→ **Task item**:
Once the line with "Definition requireReportingBackupNodeWhitelist ring" is found in the entries below, print it and each following line exactly, stopping after the line with "Definition PubKey_Bytes (k"; print nothing else.

→ **Supplied records**:
□ □ □

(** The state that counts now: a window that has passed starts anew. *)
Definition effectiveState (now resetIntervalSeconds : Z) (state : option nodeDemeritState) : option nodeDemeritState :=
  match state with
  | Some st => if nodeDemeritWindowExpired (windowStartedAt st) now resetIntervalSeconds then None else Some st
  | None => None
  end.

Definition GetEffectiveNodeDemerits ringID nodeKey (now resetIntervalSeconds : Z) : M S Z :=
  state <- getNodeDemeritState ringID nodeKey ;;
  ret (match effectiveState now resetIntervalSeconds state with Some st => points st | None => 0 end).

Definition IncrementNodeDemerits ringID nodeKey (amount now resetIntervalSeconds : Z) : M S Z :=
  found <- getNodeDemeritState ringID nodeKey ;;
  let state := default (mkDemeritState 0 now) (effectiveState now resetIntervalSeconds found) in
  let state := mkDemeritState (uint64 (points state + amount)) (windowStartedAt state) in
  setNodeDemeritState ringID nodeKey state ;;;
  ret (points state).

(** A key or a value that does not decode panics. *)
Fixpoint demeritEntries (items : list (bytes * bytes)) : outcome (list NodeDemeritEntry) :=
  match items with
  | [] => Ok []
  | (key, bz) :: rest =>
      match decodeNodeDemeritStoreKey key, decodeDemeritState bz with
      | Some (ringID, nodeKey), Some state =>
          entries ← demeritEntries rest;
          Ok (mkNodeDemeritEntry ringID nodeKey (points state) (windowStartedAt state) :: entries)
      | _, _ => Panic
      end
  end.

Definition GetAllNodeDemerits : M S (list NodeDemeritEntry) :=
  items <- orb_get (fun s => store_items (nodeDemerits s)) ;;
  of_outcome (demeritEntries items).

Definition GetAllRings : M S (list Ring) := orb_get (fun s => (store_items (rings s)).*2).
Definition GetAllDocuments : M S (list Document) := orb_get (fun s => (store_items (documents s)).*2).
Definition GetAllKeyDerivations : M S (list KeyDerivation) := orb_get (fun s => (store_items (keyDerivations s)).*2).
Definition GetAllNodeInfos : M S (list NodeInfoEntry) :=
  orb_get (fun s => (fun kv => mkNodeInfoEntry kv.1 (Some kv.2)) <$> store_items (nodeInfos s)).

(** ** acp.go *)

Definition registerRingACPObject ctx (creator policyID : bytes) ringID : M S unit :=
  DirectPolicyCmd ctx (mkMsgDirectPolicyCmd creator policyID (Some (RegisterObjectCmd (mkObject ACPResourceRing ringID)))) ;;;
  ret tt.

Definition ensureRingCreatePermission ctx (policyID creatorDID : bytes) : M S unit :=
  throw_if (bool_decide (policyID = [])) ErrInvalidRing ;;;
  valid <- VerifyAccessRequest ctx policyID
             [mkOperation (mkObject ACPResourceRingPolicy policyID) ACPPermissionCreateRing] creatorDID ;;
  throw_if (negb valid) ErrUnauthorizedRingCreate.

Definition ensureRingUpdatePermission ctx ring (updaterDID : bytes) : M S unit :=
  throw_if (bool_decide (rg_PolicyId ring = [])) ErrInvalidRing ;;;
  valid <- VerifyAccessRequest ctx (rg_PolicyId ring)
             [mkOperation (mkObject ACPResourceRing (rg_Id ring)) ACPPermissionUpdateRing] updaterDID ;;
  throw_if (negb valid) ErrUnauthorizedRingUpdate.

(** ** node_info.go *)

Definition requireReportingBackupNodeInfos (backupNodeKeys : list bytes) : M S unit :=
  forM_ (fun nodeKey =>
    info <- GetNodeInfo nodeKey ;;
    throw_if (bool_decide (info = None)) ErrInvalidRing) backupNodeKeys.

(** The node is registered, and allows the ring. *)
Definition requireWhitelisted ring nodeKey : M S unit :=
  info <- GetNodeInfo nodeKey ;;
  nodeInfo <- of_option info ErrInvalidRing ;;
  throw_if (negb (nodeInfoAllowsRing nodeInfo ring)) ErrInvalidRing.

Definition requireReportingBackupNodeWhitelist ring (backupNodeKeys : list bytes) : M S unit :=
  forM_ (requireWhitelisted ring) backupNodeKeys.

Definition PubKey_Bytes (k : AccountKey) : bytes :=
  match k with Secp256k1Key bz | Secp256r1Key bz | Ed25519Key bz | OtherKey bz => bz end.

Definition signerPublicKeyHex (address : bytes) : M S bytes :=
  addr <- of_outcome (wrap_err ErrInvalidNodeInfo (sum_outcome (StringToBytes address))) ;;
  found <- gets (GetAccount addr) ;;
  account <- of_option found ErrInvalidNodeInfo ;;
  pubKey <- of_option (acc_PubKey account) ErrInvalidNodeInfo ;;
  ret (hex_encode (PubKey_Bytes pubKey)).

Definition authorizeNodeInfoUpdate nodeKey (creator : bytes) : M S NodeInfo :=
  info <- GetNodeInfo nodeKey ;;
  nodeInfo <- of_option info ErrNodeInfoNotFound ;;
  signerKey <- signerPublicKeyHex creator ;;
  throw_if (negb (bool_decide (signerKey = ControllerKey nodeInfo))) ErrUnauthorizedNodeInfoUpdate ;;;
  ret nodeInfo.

□ □ □

→ **Answer to the exercise**:
Definition requireReportingBackupNodeWhitelist ring (backupNodeKeys : list bytes) : M S unit :=
  forM_ (requireWhitelisted ring) backupNodeKeys.

Definition PubKey_Bytes (k : AccountKey) : bytes :=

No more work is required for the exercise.